Assignment:
Here is a listing. Repeat it exactly and in its entirety.

Record set:
--------------------------------

(** The lowered divisions. *)
Lemma lowered_div_ok t w mod_ a b i va vb p e : int_width t = Some w -> models p e ->
  holds p e a t va -> holds p e b t vb -> isSigned mod_ = true -> vb <> int_min w -> vb <> 0 -> vb <> 1 ->
  wp (if lower_divconst flags && isSigned mod_ then
        let w := if tag_eqb t Int32 then 32 else 64 in
        if vb =? -1 then let* res := genNeg t a in gret (Some res)
        else if isPowerOf2 w vb then let* res := tauDiv_pow2 w t vb a in gret (Some res)
        else if tag_eqb t Int32 then let* res := tauDiv_magic flags t vb a in gret (Some res)
        else gret None
      else gret None) p e (fun p' e' r => result_ok t (Some (java_quot w va vb)) p' e' r /\
        (lower_divconst flags = true -> i = Int32 -> t = i -> r <> None)).
Proof.
  intros Hw Hm Ha Hb Hmod Hmin H0 H1. destruct (int_type_range p e a t w va Hm Hw Ha) as [Hpos Hra].
  destruct (int_type_range p e b t w vb Hm Hw Hb) as [_ Hrb]. rewrite Hmod, andb_true_r.
  assert (Hsome : forall m, wp m p e (fun p' e' o => holds p' e' o t (java_quot w va vb)) ->
    wp (let* r := m in gret (Some r)) p e (fun p' e' r => result_ok t (Some (java_quot w va vb)) p' e' r /\
        (lower_divconst flags = true -> i = Int32 -> t = i -> r <> None))).
  { intros m H. apply wp_bind. eapply wp_mono; [exact H|]. intros p' e' o _ _ Ho _ Hm'.
    apply wp_ret; [done|]. split; [|done]. eapply result_some; [exact Ho|done]. }
  destruct (lower_divconst flags); [|by apply wp_ret].
  assert (Hwt : (if tag_eqb t Int32 then 32 else 64) = w) by (destruct t; try done; simpl in Hw; by injection Hw).
  cbv zeta. rewrite Hwt. destruct (Z.eqb_spec vb (-1)) as [->|Hm1].
  { apply Hsome. eapply (wp_genNeg p e Hm _ t w a va); [by apply int_width_arith|done|].
    intros p' e' o _ Ho. by rewrite (proj2 (java_quot_unit w va Hpos Hra)). }
  destruct (isPowerOf2 w vb) eqn:Hp2.
  - pose proof (width_cases t w Hw).
    apply (isPowerOf2_spec w vb ltac:(lia) Hrb) in Hp2 as [?|(k & Hk & Habs)]; [done|].
    assert (k <> 0) by (intros ->; lia).
    apply Hsome. apply (tauDiv_pow2_ok t w Hw vb k a va); try done. lia.
  - destruct (tag_eqb t Int32) eqn:E32.
    + apply tag_eqb_eq in E32. subst t. injection Hw as <-. apply Hsome. apply tauDiv_magic_ok; try done. lia.
    + apply wp_ret; [done|]. split; [done|]. intros _ -> ->. by rewrite tag_eqb_refl in E32.
Qed.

--------------------------------

Your response:
(** The lowered divisions. *)
Lemma lowered_div_ok t w mod_ a b i va vb p e : int_width t = Some w -> models p e ->
  holds p e a t va -> holds p e b t vb -> isSigned mod_ = true -> vb <> int_min w -> vb <> 0 -> vb <> 1 ->
  wp (if lower_divconst flags && isSigned mod_ then
        let w := if tag_eqb t Int32 then 32 else 64 in
        if vb =? -1 then let* res := genNeg t a in gret (Some res)
        else if isPowerOf2 w vb then let* res := tauDiv_pow2 w t vb a in gret (Some res)
        else if tag_eqb t Int32 then let* res := tauDiv_magic flags t vb a in gret (Some res)
        else gret None
      else gret None) p e (fun p' e' r => result_ok t (Some (java_quot w va vb)) p' e' r /\
        (lower_divconst flags = true -> i = Int32 -> t = i -> r <> None)).
Proof.
  intros Hw Hm Ha Hb Hmod Hmin H0 H1. destruct (int_type_range p e a t w va Hm Hw Ha) as [Hpos Hra].
  destruct (int_type_range p e b t w vb Hm Hw Hb) as [_ Hrb]. rewrite Hmod, andb_true_r.
  assert (Hsome : forall m, wp m p e (fun p' e' o => holds p' e' o t (java_quot w va vb)) ->
    wp (let* r := m in gret (Some r)) p e (fun p' e' r => result_ok t (Some (java_quot w va vb)) p' e' r /\
        (lower_divconst flags = true -> i = Int32 -> t = i -> r <> None))).
  { intros m H. apply wp_bind. eapply wp_mono; [exact H|]. intros p' e' o _ _ Ho _ Hm'.
    apply wp_ret; [done|]. split; [|done]. eapply result_some; [exact Ho|done]. }
  destruct (lower_divconst flags); [|by apply wp_ret].
  assert (Hwt : (if tag_eqb t Int32 then 32 else 64) = w) by (destruct t; try done; simpl in Hw; by injection Hw).
  cbv zeta. rewrite Hwt. destruct (Z.eqb_spec vb (-1)) as [->|Hm1].
  { apply Hsome. eapply (wp_genNeg p e Hm _ t w a va); [by apply int_width_arith|done|].
    intros p' e' o _ Ho. by rewrite (proj2 (java_quot_unit w va Hpos Hra)). }
  destruct (isPowerOf2 w vb) eqn:Hp2.
  - pose proof (width_cases t w Hw).
    apply (isPowerOf2_spec w vb ltac:(lia) Hrb) in Hp2 as [?|(k & Hk & Habs)]; [done|].
    assert (k <> 0) by (intros ->; lia).
    apply Hsome. apply (tauDiv_pow2_ok t w Hw vb k a va); try done. lia.
  - destruct (tag_eqb t Int32) eqn:E32.
    + apply tag_eqb_eq in E32. subst t. injection Hw as <-. apply Hsome. apply tauDiv_magic_ok; try done. lia.
    + apply wp_ret; [done|]. split; [done|]. intros _ -> ->. by rewrite tag_eqb_refl in E32.
Qed.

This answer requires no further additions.